CNTN3 是主要表达于神经系统的Contactin 家族成员之一，可能在特定神经元网络的形成和维护中发挥作用。ZHU 等［10］研究表明，CNTN3 在多形性胶质母细胞瘤中的表达显著下调，CNTN3 表达较低的患者OS 显著缩短，且CNTN3 可能与受体酪氨酸蛋白激酶（ErbB）信号通路相关。ZHOU 等［11］通过生物信息学的方法证明，CNTN3、SLC1A1、SLC16A9 对CRC 具有较高的诊断价值，但并未深入探究这3 个基因的作用机制。由此可见，CNTN3 不仅在神经系统疾病的发生中发挥重要作用，在CRC的发生发展中也具有重要作用，但目前对CRC 与CNTN3 关系的研究还比较少，且没有相关作用机制的研究。

GCG 可作用于肝细胞，促进cAMP 依赖性机制，该机制参与下调脂肪生成酶和胆固醇合成，同时上调肝脏LDL 受体和IGF-Ⅰ拮抗剂IGFBP-1 的产生。KOLB 等［12］提出，GCG/胰岛素可作为诊断新发糖尿病患者胰腺癌的潜在生物标志物。有研究通过生物信息学方法验证了GCG 在CRC 组织与癌旁组织中的表达具有差异性，并且认为GCG 可能是CRC 患者的预后标志物或治疗靶点［13-14］。目前对GCG 与各种癌症关系的研究比较少，GCG 与CRC 关系的研究多是采用生物信息学的方法，缺少基础实验与作用机制的相关研究。

ZG16具有类似Jacalin 的凝集素结构域，主要由黏液分泌细胞表达，包括肠道中的杯状细胞，而凝集素在免疫调节中具有重要作用［15］。ZG16 在人类多种肿瘤组织中均有表达。NI等［16］研究发现，ZG16表达可能与肺腺癌患者的预后相关。MENG 等［17］研究表明，ZG16 表达缺失与 CRC 高度相关，其在 CRC 的免疫反应调节中起重要作用；ZG16 与CRC 患者PDL1 表达呈负相关关系，ZG16 过表达阻断了CRC 细胞中PD-L1的表达；此外，ZG16过表达可促进NK 细胞的存活和增殖，ZG16 和PD-L1 之间的强相关性表明ZG16 可以作为一种生物标志物用于对从免疫治疗中受益的患者进行分层。

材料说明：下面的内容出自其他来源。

Lemma list_empty_run s head l :
  dll (links s) head l ->
  list_empty head s = Some (match l with [] => true | _ => false end, s).
Proof.
  intros Hd. destruct (dll_head _ _ _ Hd) as [Hn _]. unfold list_empty.
  run_with load_next_run. unfold ret. f_equal. f_equal.
  destruct l as [|x l]; simpl.
  - by rewrite Z.eqb_refl.
  - destruct Hd as (_ & Hnd & _). nodup. apply Z.eqb_neq. neq.
Qed.

(** ** q_reverse *)

Lemma flip_all_snoc c x L : flip_all (c ++ [x]) L = alter flip_link x (flip_all c L).
Proof. unfold flip_all. by rewrite foldl_app. Qed.

Lemma lookup_flip_all c L y :
  NoDup c ->
  flip_all c L !! y = if decide (y ∈ c) then flip_link <$> L !! y else L !! y.
Proof.
  induction c as [|x c IH] using rev_ind; intros Hnd.
  - rewrite decide_False; [done | apply not_elem_of_nil].
  - rewrite flip_all_snoc. apply NoDup_app in Hnd as (Hc & Hx & _).
    rewrite lookup_alter.
    destruct (decide (x = y)) as [->|Hxy]; rewrite IH by done.
    + rewrite decide_False by (intros ?; eapply Hx; [done | set_solver]).
      rewrite decide_True by set_solver. done.
    + destruct (decide (y ∈ c)).
      * rewrite decide_True by set_solver. done.
      * rewrite decide_False by set_solver. done.
Qed.

Lemma dom_flip_all c L : dom (flip_all c L) = dom L.
Proof.
  induction c as [|x c IH] using rev_ind; [done |].
  by rewrite flip_all_snoc, dom_alter_L.
Qed.

Lemma nxt_flip_all c L y : NoDup c -> y ∈ c -> nxt (flip_all c L) y = prv L y.
Proof.
  intros Hnd Hy. unfold nxt, prv. rewrite lookup_flip_all by done.
  rewrite decide_True by done. by destruct (L !! y).
Qed.

Lemma prv_flip_all c L y : NoDup c -> y ∈ c -> prv (flip_all c L) y = nxt L y.
Proof.
  intros Hnd Hy. unfold nxt, prv. rewrite lookup_flip_all by done.
  rewrite decide_True by done. by destruct (L !! y).
Qed.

SPP1 也称为骨桥蛋白（OPN），是一种整合素结合蛋白，由巨噬细胞、内皮细胞和破骨细胞等多种细胞分泌。SPP1 参与多种生理和病理过程，与肿瘤发生和转移过程中的细胞生长、黏附和侵袭显著相关，并且在肺癌［18］、结肠癌［19］等肿瘤组织中过度表达。XU 等［20］认为，SPP1在CRC 组织中表达显著上调，且SPP1 可通过激活EMT 促进CRC 转移，这可能是CRC 患者的一个潜在治疗靶点。CHENG 等［21］研究认为，SPP1可促进CRC细胞增殖、迁移和侵袭，并通过激活 PI3K/Akt-GSK/3β-β-catenin 通路而发挥作用。

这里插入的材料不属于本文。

(** X29.  The pass rate of a summary is from 0 to 100, 0 without results and
    100 when every result passed.  For results made by
    [createTestValidationResult] the three totals add up to the number of
    issues, and a result passed exactly when it has no error issue. *)
Theorem validation_summary_counts
    (testResults : list ValidationResultModel.TestValidationResult) :
  let s := ValidationResultModel.calculateSummary testResults in
  (0 <= ValidationResultModel.passRate s <= 100)%Z
  /\ (testResults = [] -> ValidationResultModel.passRate s = 0%Z)
  /\ (testResults <> [] -> Forall (fun r => ValidationResultModel.passed r = true) testResults ->
      ValidationResultModel.passRate s = 100%Z)
  /\ (Forall (fun r => r = ValidationResultModel.createTestValidationResult
                            (ValidationResultModel.filePath r)
                            (ValidationResultModel.testTitle r)
                            (ValidationResultModel.issues r)) testResults ->
      (ValidationResultModel.totalErrors s + ValidationResultModel.totalWarnings s
       + ValidationResultModel.totalInfo s
       = Z.of_nat (List.length (List.concat (List.map ValidationResultModel.issues testResults))))%Z
      /\ Forall (fun r => ValidationResultModel.passed r = true
                          <-> Forall (fun i => ValidationResultModel.severity i
                                               <> ValidationResultModel.Error)
                                (ValidationResultModel.issues r)) testResults).
Proof.
  cbv zeta. unfold ValidationResultModel.calculateSummary. cbv zeta.
  cbn [ValidationResultModel.passRate ValidationResultModel.totalErrors
       ValidationResultModel.totalWarnings ValidationResultModel.totalInfo].
  pose proof (List.filter_length_le ValidationResultModel.passed testResults) as L.
  split; [|split; [|split]].
  - destruct (Z.ltb_spec 0 (Z.of_nat (List.length testResults))) as [P|P]; [|lia].
    apply percentage_range; lia.
  - intros ->. reflexivity.
  - intros N A. destruct testResults as [|r l]; [now elim N|].
    rewrite (filter_Forall ValidationResultModel.passed _ A).
    change (0 <? Z.of_nat (List.length (r :: l)))%Z with true. cbv iota.
    apply percentage_all. cbn [List.length]. lia.
  - intros C. split; [now apply created_totals|].
    eapply Forall_impl; [exact C|]. cbv beta. intros r ->.
    cbn [ValidationResultModel.createTestValidationResult ValidationResultModel.issues].
    apply created_passed.
Qed.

THBS2 作为THBS 家族的一员，参与多种生物学过程，如细胞凋亡、伤口愈合、血管生成和炎症反应，并表达于多种肿瘤细胞中［22］。目前，关于THBS2 在胃癌和CRC 中的研究比较多且比较深入。AO 等［23］研究表明，THBS2 在胃癌组织中高表达，可通过PI3K/Akt 信号通路促进胃癌细胞增殖、迁移。XU 等［24］研究表明，THBS2 在 CRC 组织中高表达，且THBS2/TLR4 轴有助于缺氧诱导因子 1α（HIF-1α）衍生的糖酵解，并最终促进CRC进展。

综上所述，本研究采用生物信息学的方法筛选出 CLCA1、CNTN3、GCG、ZG16、SPP1、THBS2 等6 个基因可能是CRC 发生发展中的关键基因，有望成为CRC早期诊断及治疗的新靶点。